**WORKING DATA:**
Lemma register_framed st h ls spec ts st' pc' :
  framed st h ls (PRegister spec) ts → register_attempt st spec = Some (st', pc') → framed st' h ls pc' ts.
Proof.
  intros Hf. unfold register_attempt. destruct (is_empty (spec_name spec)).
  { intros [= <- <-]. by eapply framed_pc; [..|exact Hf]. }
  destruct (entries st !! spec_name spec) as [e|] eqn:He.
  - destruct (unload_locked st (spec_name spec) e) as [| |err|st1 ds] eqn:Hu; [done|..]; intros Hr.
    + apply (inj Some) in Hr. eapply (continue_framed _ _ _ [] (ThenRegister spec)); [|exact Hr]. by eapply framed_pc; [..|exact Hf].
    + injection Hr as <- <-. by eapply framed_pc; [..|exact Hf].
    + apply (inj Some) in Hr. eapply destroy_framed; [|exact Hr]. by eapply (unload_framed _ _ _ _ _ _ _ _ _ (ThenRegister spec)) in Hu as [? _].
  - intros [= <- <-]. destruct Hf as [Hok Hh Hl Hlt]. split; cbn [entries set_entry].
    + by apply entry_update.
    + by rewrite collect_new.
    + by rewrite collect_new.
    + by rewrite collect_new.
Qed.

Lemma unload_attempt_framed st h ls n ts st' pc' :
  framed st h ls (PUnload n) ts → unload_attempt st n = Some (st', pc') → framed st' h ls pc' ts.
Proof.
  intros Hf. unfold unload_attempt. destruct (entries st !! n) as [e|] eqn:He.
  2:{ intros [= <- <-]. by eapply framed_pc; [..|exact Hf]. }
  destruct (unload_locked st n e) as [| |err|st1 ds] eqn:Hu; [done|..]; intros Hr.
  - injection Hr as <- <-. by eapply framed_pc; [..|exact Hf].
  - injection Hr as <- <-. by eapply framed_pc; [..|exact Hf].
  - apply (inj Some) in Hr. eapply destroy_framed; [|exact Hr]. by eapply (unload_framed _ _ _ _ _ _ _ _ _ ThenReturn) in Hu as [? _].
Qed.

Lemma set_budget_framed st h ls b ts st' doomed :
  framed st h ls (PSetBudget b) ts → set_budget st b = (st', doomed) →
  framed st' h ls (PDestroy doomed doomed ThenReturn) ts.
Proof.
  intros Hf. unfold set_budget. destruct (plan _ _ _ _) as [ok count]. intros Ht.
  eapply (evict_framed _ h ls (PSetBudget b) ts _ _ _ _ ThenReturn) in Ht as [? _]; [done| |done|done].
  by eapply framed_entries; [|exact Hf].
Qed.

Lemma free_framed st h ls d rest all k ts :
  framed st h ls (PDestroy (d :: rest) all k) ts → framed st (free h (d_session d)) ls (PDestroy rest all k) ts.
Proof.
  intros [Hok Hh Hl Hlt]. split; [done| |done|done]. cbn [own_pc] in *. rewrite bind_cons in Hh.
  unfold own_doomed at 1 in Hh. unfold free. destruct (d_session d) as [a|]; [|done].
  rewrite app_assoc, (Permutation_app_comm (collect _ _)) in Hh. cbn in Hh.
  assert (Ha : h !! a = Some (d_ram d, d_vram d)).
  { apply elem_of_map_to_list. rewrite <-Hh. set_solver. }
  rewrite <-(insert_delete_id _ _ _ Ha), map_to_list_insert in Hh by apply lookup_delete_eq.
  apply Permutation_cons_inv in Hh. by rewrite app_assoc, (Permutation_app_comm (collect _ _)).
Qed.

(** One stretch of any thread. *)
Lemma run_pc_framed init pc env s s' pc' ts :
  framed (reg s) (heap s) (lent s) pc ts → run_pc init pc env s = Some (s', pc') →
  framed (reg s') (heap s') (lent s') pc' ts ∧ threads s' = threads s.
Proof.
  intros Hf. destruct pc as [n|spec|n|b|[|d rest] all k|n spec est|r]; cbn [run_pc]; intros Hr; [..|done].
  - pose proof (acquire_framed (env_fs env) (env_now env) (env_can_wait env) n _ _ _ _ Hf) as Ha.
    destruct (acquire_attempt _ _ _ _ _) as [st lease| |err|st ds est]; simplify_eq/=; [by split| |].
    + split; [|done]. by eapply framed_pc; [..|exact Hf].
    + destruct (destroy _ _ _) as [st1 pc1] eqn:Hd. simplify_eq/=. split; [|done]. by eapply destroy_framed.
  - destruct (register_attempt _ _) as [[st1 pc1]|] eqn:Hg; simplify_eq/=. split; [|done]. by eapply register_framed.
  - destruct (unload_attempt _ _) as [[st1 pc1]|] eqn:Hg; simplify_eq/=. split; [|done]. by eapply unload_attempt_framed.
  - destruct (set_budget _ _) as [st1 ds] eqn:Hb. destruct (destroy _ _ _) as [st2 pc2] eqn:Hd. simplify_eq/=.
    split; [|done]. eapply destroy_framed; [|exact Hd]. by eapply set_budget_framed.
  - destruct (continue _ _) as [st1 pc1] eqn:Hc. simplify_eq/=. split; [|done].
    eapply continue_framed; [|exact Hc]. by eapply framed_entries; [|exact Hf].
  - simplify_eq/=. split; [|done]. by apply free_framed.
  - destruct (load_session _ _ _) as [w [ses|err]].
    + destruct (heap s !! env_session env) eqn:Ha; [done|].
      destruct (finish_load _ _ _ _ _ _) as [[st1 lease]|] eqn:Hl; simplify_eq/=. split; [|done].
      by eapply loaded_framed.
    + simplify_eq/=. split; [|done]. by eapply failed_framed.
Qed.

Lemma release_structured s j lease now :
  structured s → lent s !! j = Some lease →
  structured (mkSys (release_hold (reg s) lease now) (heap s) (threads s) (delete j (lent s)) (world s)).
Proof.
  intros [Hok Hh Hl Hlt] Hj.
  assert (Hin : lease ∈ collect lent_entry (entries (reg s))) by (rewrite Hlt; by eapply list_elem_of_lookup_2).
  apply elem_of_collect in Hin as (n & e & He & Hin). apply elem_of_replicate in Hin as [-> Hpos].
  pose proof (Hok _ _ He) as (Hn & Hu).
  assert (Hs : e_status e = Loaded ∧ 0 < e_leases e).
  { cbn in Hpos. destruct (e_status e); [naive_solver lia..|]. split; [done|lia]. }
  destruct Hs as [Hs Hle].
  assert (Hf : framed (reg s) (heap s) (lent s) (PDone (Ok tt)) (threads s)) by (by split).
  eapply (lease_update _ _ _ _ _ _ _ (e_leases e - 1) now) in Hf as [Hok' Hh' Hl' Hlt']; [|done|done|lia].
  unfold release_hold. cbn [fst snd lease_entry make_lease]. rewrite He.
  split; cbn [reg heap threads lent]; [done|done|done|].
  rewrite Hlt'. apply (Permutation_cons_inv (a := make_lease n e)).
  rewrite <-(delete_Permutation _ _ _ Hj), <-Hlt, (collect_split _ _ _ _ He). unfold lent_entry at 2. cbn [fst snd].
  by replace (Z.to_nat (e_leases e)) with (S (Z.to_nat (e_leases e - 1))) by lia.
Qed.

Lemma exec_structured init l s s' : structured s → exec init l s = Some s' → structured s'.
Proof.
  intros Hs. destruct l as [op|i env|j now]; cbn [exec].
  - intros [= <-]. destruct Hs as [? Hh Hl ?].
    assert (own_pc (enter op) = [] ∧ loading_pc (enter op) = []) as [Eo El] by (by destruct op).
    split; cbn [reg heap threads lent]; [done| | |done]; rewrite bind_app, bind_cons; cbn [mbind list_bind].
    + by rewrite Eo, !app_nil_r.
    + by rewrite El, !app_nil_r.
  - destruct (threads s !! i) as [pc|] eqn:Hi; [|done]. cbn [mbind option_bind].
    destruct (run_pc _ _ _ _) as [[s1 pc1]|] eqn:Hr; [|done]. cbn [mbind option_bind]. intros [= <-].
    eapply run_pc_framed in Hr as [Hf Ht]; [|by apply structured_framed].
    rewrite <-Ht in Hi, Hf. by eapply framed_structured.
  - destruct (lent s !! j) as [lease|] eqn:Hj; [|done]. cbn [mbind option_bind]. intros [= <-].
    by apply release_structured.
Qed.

* * *

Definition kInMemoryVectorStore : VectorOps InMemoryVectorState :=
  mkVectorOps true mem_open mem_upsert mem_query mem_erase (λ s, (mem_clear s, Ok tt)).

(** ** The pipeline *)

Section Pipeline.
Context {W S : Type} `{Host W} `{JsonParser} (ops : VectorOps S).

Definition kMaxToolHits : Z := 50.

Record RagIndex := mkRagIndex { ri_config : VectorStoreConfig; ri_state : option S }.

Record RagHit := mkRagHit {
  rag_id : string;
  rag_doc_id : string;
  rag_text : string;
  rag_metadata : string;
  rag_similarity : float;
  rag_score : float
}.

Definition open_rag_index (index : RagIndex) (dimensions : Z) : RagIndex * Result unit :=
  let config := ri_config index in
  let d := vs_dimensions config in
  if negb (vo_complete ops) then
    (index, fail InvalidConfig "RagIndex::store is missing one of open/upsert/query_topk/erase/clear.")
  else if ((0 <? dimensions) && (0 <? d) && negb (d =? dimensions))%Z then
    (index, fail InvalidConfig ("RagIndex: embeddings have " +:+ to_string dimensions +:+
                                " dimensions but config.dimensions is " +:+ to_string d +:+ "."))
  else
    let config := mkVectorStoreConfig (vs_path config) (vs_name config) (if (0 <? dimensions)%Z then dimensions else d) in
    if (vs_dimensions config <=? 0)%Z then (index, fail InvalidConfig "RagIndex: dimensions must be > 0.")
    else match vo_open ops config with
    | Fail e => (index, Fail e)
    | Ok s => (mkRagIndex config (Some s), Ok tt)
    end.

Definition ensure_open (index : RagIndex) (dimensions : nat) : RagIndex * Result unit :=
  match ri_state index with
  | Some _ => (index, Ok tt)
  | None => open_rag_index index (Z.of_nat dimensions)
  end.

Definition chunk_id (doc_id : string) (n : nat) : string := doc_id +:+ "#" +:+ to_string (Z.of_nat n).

---

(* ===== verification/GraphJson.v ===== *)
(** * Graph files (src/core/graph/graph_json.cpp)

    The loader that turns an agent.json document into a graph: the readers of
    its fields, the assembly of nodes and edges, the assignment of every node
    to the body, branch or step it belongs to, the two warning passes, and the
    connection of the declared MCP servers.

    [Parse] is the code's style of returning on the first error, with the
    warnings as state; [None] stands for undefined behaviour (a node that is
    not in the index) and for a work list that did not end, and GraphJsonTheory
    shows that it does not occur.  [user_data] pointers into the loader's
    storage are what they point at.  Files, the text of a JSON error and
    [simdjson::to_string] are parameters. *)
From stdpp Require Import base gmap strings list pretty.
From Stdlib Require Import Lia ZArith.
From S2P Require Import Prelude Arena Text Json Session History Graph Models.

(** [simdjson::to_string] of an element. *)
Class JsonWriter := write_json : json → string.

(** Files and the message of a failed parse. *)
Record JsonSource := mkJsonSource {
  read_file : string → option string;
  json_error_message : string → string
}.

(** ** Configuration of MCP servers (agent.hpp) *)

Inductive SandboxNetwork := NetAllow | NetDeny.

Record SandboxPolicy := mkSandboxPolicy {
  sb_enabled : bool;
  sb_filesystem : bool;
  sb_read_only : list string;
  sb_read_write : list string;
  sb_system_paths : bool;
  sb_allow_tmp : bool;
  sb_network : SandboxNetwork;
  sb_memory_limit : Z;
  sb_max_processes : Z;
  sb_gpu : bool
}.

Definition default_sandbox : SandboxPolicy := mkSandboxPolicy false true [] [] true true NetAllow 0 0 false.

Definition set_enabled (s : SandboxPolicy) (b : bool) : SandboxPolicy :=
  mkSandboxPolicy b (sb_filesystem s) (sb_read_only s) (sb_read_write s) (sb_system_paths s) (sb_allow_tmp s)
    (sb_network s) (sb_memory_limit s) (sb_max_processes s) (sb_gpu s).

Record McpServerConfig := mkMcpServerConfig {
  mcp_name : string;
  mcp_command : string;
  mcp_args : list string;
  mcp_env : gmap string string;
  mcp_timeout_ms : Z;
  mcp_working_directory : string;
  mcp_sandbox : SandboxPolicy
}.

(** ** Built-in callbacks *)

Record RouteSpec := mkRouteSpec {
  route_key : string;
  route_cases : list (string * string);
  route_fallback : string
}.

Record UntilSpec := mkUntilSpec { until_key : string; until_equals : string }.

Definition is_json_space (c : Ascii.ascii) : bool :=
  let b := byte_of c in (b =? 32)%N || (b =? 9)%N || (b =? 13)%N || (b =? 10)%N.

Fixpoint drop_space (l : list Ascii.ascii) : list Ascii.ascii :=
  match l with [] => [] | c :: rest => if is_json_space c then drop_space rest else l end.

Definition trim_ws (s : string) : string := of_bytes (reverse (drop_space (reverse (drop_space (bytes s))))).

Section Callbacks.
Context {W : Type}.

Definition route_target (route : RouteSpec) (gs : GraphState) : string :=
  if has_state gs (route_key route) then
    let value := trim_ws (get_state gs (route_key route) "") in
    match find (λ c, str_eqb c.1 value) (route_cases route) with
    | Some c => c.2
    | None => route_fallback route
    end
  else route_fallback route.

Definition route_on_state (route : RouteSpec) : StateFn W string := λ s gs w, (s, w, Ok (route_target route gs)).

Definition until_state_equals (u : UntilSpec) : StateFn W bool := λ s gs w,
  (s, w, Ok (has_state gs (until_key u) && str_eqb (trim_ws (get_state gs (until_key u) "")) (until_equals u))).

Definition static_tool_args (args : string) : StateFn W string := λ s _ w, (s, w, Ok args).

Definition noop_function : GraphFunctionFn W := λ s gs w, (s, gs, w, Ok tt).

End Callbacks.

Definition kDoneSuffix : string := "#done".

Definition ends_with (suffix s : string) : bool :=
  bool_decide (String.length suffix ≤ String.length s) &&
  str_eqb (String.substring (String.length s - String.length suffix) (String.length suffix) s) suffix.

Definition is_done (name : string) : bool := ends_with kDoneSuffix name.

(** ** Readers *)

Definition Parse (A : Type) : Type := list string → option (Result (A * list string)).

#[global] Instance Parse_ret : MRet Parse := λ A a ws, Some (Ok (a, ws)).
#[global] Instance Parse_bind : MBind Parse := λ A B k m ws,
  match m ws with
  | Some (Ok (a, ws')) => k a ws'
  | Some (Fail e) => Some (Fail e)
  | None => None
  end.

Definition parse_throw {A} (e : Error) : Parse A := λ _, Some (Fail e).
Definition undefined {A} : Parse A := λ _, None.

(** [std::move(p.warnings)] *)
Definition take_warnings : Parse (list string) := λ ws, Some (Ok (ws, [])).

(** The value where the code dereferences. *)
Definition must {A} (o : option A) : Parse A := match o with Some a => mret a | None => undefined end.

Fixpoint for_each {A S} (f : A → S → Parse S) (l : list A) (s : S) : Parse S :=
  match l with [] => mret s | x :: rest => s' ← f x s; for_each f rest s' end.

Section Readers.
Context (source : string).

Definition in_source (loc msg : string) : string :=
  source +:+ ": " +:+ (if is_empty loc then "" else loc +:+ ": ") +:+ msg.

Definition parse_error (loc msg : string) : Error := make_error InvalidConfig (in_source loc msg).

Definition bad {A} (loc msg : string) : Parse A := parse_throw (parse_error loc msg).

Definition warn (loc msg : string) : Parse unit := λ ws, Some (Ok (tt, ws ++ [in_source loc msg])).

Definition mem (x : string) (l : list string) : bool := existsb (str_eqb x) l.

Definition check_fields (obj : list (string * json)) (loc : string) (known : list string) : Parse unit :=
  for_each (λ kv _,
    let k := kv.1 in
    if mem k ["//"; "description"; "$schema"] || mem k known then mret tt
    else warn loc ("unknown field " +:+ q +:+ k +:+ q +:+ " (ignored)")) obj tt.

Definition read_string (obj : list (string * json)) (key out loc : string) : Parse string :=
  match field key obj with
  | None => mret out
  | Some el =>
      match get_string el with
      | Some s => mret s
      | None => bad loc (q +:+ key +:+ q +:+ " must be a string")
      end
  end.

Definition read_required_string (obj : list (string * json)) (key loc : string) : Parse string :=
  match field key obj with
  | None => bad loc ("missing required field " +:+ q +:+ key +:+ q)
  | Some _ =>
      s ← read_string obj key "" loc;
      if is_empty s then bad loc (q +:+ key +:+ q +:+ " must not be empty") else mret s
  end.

**EXERCISE OBJECTIVE:**
With the line holding "rewrite <-(insert_delete_id _" as the first and the line holding "env) eqn:Ha; [done|]." as the last, set down that range of the entries above exactly, and nothing else.

**YOUR SOLUTION:**
  rewrite <-(insert_delete_id _ _ _ Ha), map_to_list_insert in Hh by apply lookup_delete_eq.
  apply Permutation_cons_inv in Hh. by rewrite app_assoc, (Permutation_app_comm (collect _ _)).
Qed.

(** One stretch of any thread. *)
Lemma run_pc_framed init pc env s s' pc' ts :
  framed (reg s) (heap s) (lent s) pc ts → run_pc init pc env s = Some (s', pc') →
  framed (reg s') (heap s') (lent s') pc' ts ∧ threads s' = threads s.
Proof.
  intros Hf. destruct pc as [n|spec|n|b|[|d rest] all k|n spec est|r]; cbn [run_pc]; intros Hr; [..|done].
  - pose proof (acquire_framed (env_fs env) (env_now env) (env_can_wait env) n _ _ _ _ Hf) as Ha.
    destruct (acquire_attempt _ _ _ _ _) as [st lease| |err|st ds est]; simplify_eq/=; [by split| |].
    + split; [|done]. by eapply framed_pc; [..|exact Hf].
    + destruct (destroy _ _ _) as [st1 pc1] eqn:Hd. simplify_eq/=. split; [|done]. by eapply destroy_framed.
  - destruct (register_attempt _ _) as [[st1 pc1]|] eqn:Hg; simplify_eq/=. split; [|done]. by eapply register_framed.
  - destruct (unload_attempt _ _) as [[st1 pc1]|] eqn:Hg; simplify_eq/=. split; [|done]. by eapply unload_attempt_framed.
  - destruct (set_budget _ _) as [st1 ds] eqn:Hb. destruct (destroy _ _ _) as [st2 pc2] eqn:Hd. simplify_eq/=.
    split; [|done]. eapply destroy_framed; [|exact Hd]. by eapply set_budget_framed.
  - destruct (continue _ _) as [st1 pc1] eqn:Hc. simplify_eq/=. split; [|done].
    eapply continue_framed; [|exact Hc]. by eapply framed_entries; [|exact Hf].
  - simplify_eq/=. split; [|done]. by apply free_framed.
  - destruct (load_session _ _ _) as [w [ses|err]].
    + destruct (heap s !! env_session env) eqn:Ha; [done|].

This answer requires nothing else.